■ Given data:
(** C40: without the knowledge graph the detection never yields an order.  Two stories that
    share a name get an edge in both directions, whatever the titles say of tests and schemas,
    so as soon as there is one dependency a cycle is reported as well. *)
Theorem text_only_always_cyclic kg_impact stories deps :
  detect_dependencies false kg_impact stories = Some deps →
  (∀ e, e ∈ deps → cyclic e = false → ∃ e', e' ∈ deps ∧ cyclic e' = false ∧ d_from e' = d_to e ∧ d_to e' = d_from e) ∧
  (deps ≠ [] → ∃ c, c ∈ deps ∧ cyclic c = true).
Proof.
  unfold detect_dependencies. set (edges := edges_of false kg_impact stories). intros Hd.
  destruct (find_cycles_correct edges (map s_id stories)) as (cs & Ec & _ & Hno). rewrite Ec in Hd. injection Hd as <-.
  split.
  - intros e [He|He]%elem_of_app Hc; [|by apply list_elem_of_fmap in He as (c & -> & _)].
    destruct (text_edge_back kg_impact stories e He) as (e' & He' & Hb). exists e'.
    split; [apply elem_of_app; by left|]. split; [|exact Hb]. by apply edges_of_spec in He' as (_ & _ & ?).
  - intros Hne. destruct cs as [|c cs]; [exfalso|exists (cycle_edge c); split; [set_solver|done]].
    cbn in Hne. rewrite app_nil_r in Hne. destruct edges as [|e l] eqn:El; [done|].
    assert (He : e ∈ edges_of false kg_impact stories) by (fold edges; rewrite El; by left).
    destruct (text_edge_back _ _ _ He) as (e' & He' & Hf & Ht). apply edge_arrow in He, He'. fold edges in He, He'.
    rewrite <- El in Hno. destruct (proj1 Hno eq_refl [d_from e; d_to e; d_from e]).
    exists (d_from e), [d_to e]. split; [done|]. rewrite Hf, Ht in He'. by split_and!.
Qed.

Lemma text_only_always_cyclic_witness :
  ∃ deps, detect_dependencies false (fun _ => []) three_stories = Some deps ∧ deps ≠ [] ∧ ∃ c, c ∈ deps ∧ cyclic c = true.
Proof.
  eexists. split_and!; [vm_compute; reflexivity|done|].
  eapply (text_only_always_cyclic (fun _ => []) three_stories); [vm_compute; reflexivity|done].
Defined.
End Sprints.
(** Allocating against a roadmap made from the same candidates gives its own ids back, and
    retires none. *)
Lemma allocate_known cs is_ (f : string → option string) :
  Forall2 init_built cs is_ → (∀ h id, In (h, id) (entries is_) → f h = Some id) →
  allocate_ids cs (Some is_) = Ok {| assigned := dict_update [] (entries is_); retired_ids := [] |}.
Proof.
  intros Hb Hf. unfold allocate_ids, run_loops. set (prior := existing_index (Some is_)).
  assert (Hlook : ∀ h, dict_lookup h prior = if bool_decide (h ∈ map fst (entries is_)) then f h else None).
  { intros h. exact (dict_update_functional f [] (entries is_) Hf ltac:(done) h). }
  assert (Hknown : known prior (entries is_)).
  { intros h id Hin. rewrite Hlook, bool_decide_eq_true_2; [by apply Hf|]. apply list_elem_of_In, in_map_iff. by exists (h, id). }
  rewrite (alloc_inits_known _ _ _ is_) by done. cbn [mbind outcome_bind]. rewrite give_all_given. f_equal. f_equal.
  destruct (List.filter _ prior) as [|[h id] r] eqn:Ef; [done|]. exfalso.
  assert (Hin : In (h, id) (List.filter (fun '(h, _) => negb (in_strs h (seen (give_all (entries is_) {| seen := []; given := [] |})))) prior))
    by (rewrite Ef; by left).
  apply List.filter_In in Hin as [Hin Hns]. apply negb_true_iff, in_strs_false in Hns. apply Hns, give_all_seen. left.
  by apply dict_update_keys in Hin as [Hin|Hin]; [by apply elem_of_nil in Hin|].
Qed.
End Ids.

■ What you have to do: Copy out every line in the entries above that holds "deps".

■ Response to the exercise:
Theorem text_only_always_cyclic kg_impact stories deps :
  detect_dependencies false kg_impact stories = Some deps →
  (∀ e, e ∈ deps → cyclic e = false → ∃ e', e' ∈ deps ∧ cyclic e' = false ∧ d_from e' = d_to e ∧ d_to e' = d_from e) ∧
  (deps ≠ [] → ∃ c, c ∈ deps ∧ cyclic c = true).
  ∃ deps, detect_dependencies false (fun _ => []) three_stories = Some deps ∧ deps ≠ [] ∧ ∃ c, c ∈ deps ∧ cyclic c = true.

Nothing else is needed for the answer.